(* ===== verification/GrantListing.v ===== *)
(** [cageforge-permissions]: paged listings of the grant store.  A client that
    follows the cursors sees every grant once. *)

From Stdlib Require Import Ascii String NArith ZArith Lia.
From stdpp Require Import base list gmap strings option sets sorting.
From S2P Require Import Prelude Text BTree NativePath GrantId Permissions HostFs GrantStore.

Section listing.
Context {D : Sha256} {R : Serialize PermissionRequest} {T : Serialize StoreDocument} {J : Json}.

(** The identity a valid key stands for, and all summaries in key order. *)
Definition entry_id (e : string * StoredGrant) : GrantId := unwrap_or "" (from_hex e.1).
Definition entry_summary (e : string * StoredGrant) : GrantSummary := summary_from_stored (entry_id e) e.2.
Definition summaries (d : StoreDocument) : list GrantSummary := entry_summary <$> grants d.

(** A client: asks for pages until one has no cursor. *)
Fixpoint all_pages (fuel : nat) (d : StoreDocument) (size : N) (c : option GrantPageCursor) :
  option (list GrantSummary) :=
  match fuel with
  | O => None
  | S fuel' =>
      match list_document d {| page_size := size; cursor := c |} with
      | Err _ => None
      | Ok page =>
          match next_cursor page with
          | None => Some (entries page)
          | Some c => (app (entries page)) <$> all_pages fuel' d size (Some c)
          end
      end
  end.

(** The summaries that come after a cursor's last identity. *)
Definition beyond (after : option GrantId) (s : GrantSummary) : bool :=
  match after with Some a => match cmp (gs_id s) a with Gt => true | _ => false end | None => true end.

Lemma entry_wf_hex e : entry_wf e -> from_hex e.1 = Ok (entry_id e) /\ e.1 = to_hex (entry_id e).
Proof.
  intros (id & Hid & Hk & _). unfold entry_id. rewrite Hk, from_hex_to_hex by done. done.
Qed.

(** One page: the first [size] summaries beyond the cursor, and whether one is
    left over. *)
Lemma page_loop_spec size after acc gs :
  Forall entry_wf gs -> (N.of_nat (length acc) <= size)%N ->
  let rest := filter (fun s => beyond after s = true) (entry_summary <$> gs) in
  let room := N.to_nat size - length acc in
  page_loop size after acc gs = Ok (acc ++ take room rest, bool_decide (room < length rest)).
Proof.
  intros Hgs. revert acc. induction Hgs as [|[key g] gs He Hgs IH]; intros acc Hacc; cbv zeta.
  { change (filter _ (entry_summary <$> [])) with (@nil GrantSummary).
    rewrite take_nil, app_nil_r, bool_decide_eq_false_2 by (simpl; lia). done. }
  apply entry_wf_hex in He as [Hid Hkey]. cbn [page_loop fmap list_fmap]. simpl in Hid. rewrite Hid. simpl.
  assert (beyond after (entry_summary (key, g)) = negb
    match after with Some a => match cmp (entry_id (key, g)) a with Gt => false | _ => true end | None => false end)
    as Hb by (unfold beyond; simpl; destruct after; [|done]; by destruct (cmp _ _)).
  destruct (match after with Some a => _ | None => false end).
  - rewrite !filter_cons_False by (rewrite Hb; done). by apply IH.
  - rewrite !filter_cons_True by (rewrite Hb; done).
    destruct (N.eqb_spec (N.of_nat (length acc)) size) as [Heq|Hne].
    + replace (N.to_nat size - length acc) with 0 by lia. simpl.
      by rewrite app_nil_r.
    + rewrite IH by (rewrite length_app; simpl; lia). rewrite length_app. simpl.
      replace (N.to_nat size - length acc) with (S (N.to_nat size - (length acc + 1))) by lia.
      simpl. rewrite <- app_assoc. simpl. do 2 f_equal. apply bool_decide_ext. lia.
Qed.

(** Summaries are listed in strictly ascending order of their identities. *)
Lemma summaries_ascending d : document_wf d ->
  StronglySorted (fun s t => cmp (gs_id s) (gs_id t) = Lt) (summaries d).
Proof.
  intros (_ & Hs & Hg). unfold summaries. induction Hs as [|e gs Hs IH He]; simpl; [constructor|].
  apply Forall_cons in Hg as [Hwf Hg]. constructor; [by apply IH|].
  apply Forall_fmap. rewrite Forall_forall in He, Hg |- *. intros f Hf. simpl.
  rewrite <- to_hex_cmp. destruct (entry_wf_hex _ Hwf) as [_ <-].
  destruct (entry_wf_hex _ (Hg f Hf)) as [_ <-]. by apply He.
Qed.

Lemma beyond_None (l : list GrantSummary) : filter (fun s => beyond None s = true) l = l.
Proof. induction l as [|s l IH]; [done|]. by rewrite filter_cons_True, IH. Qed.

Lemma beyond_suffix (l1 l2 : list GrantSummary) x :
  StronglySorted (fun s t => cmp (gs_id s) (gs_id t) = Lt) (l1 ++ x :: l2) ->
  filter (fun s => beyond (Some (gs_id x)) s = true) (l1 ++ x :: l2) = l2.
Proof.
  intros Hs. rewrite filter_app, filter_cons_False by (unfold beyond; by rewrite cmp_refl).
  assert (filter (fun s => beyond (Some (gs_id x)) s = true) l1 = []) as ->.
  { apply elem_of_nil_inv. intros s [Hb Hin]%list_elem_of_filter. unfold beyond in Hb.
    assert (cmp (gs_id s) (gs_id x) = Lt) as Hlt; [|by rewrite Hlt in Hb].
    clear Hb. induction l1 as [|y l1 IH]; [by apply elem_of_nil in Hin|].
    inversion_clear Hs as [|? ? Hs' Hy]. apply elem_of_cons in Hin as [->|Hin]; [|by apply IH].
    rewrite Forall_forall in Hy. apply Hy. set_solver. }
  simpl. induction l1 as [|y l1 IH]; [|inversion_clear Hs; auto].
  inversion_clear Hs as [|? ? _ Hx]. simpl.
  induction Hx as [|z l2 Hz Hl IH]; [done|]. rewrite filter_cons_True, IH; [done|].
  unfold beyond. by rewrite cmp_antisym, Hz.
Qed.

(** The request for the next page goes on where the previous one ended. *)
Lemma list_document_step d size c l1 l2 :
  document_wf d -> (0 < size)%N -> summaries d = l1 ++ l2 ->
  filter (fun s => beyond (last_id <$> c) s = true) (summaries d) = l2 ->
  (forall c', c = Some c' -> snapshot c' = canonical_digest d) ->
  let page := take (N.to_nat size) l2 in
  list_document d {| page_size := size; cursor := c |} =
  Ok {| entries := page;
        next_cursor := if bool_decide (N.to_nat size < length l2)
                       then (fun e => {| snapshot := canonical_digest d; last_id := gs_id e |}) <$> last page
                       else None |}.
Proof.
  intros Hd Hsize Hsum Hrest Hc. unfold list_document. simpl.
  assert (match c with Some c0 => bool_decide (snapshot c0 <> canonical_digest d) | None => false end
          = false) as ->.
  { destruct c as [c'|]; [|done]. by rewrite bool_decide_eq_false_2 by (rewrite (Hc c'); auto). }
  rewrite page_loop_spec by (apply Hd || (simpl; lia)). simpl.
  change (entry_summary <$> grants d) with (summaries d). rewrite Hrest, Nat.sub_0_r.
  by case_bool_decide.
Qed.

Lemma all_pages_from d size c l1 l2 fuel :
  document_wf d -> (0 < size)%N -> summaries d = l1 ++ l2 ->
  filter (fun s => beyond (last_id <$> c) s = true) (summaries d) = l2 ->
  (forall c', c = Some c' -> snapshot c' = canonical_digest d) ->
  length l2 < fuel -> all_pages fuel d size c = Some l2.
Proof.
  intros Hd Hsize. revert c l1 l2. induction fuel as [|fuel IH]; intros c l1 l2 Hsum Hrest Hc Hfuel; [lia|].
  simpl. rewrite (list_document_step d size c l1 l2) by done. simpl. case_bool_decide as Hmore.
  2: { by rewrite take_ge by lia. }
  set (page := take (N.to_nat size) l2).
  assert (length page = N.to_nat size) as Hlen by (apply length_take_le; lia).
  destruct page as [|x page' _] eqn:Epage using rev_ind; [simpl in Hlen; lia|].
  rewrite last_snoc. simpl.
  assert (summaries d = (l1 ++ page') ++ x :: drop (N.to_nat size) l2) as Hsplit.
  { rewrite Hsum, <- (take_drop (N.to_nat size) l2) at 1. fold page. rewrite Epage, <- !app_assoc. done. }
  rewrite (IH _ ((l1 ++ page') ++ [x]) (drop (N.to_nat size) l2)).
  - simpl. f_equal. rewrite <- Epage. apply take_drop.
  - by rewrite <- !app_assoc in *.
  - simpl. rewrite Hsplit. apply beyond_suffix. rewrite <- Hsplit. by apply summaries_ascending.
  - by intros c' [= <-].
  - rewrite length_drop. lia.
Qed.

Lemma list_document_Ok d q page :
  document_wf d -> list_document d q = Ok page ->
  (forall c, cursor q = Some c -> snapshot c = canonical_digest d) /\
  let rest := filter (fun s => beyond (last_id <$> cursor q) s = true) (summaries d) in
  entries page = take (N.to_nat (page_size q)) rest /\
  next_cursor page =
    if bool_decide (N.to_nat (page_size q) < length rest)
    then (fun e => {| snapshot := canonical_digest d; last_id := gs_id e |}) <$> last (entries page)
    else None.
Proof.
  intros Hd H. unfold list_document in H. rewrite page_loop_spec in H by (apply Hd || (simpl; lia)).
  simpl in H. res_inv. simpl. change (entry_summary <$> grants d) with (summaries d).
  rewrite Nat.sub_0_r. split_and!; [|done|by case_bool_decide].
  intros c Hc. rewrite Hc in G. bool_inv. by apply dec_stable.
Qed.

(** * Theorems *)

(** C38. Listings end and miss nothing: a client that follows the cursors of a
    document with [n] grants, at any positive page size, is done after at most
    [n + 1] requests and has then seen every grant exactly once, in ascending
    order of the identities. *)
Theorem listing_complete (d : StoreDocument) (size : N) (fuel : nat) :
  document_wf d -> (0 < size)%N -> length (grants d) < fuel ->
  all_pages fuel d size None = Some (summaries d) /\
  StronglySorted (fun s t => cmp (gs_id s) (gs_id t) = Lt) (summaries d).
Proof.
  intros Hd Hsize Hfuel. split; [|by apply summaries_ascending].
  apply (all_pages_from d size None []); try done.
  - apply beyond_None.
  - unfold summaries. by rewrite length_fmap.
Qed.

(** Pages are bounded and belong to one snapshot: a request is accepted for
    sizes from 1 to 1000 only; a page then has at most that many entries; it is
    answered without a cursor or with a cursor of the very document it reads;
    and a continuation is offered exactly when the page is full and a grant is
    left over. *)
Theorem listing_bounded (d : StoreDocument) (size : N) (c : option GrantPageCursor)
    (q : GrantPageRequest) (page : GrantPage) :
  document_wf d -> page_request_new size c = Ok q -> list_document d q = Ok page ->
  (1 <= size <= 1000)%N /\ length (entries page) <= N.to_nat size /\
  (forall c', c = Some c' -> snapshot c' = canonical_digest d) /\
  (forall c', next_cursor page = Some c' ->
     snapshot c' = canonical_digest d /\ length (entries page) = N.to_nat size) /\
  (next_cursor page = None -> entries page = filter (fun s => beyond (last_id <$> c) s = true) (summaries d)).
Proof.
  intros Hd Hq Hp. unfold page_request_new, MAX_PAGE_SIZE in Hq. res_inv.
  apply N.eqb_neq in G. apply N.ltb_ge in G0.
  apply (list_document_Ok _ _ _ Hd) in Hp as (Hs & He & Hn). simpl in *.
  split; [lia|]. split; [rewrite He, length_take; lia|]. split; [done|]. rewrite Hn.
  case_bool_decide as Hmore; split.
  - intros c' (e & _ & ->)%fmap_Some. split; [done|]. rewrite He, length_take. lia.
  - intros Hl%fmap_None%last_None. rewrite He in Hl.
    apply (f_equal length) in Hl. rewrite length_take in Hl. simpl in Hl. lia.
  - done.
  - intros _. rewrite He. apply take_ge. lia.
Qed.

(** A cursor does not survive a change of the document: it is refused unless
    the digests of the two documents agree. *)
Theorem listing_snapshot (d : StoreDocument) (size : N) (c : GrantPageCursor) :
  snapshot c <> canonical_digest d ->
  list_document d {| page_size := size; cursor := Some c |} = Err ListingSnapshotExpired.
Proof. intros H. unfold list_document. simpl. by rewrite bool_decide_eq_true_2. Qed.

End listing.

--

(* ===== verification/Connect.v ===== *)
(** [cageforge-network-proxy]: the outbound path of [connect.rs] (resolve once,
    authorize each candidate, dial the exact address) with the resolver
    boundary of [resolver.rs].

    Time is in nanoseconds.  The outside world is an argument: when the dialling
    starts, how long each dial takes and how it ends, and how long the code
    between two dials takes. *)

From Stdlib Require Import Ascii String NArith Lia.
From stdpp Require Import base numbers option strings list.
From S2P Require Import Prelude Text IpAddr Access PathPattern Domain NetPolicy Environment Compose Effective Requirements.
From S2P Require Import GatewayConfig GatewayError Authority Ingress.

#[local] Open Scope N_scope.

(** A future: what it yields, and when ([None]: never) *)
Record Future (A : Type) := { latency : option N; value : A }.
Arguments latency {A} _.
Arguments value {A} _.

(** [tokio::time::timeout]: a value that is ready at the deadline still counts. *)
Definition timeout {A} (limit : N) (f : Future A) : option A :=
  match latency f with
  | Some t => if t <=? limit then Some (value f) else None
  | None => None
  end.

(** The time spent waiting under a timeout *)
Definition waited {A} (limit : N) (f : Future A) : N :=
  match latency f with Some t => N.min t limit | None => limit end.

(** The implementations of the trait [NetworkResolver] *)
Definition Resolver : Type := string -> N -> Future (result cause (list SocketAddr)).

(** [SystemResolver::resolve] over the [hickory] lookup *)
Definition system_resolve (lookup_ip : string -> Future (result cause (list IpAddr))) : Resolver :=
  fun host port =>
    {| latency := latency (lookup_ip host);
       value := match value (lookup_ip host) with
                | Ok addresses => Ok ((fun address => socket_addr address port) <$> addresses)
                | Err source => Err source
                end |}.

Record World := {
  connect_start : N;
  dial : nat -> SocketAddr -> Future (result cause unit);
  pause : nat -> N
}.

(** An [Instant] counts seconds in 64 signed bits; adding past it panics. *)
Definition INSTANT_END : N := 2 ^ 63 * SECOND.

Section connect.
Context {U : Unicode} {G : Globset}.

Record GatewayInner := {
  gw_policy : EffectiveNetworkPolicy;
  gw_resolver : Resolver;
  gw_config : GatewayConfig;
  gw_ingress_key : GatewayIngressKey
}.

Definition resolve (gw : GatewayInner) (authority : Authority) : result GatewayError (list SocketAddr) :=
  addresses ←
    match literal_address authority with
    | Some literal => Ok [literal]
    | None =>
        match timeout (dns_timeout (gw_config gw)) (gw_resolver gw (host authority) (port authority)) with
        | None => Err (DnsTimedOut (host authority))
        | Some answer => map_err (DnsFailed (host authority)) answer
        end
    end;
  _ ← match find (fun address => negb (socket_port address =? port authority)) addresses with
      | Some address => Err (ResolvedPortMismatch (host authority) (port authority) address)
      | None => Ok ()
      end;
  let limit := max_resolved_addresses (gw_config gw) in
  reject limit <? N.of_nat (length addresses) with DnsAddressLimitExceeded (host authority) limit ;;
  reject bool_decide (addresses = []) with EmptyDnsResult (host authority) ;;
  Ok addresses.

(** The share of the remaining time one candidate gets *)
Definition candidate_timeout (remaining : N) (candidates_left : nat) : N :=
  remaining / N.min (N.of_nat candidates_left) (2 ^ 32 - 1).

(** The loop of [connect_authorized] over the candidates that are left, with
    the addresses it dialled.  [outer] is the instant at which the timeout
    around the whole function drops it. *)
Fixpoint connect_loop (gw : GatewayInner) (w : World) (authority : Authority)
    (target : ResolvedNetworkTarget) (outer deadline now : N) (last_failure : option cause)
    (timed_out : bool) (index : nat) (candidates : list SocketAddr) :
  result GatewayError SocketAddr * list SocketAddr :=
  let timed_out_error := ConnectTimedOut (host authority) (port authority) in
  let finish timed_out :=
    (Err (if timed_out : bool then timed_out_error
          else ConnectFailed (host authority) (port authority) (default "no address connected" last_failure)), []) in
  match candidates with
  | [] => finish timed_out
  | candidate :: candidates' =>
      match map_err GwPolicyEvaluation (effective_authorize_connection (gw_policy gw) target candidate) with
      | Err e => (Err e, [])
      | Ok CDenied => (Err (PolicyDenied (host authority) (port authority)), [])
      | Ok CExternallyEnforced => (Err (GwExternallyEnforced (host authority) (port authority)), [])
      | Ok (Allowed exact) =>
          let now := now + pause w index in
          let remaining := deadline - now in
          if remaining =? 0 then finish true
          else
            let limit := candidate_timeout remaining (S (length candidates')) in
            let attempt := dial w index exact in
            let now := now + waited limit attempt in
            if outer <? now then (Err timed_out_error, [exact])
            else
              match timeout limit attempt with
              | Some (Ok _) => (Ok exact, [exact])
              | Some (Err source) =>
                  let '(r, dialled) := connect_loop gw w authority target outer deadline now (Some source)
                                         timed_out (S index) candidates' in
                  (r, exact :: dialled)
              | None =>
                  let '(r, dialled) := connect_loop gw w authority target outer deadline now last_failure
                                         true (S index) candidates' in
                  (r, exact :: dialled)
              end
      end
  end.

...

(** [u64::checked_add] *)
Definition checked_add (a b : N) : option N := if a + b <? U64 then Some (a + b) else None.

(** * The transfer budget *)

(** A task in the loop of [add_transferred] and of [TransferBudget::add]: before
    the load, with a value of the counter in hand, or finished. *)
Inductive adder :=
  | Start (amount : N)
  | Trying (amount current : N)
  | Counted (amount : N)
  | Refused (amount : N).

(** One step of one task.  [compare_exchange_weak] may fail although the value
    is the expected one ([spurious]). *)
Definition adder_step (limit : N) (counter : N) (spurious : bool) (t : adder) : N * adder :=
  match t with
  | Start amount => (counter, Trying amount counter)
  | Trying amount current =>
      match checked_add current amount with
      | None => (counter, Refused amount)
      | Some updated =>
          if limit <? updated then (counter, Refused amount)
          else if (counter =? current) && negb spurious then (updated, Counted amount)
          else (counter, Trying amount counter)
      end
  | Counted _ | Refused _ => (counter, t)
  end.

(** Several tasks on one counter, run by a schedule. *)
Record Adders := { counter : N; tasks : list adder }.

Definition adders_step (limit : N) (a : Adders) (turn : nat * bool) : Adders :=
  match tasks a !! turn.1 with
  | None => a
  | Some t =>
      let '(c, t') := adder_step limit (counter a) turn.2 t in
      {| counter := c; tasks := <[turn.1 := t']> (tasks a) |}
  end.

## Assignment:
Give only the lines from the one holding "(* ===== verification/GrantListing.v ===== *)" through the one holding "From stdpp Require Import base list", each restated exactly as it appears above.

## Your response:
(* ===== verification/GrantListing.v ===== *)
(** [cageforge-permissions]: paged listings of the grant store.  A client that
    follows the cursors sees every grant once. *)

From Stdlib Require Import Ascii String NArith ZArith Lia.
From stdpp Require Import base list gmap strings option sets sorting.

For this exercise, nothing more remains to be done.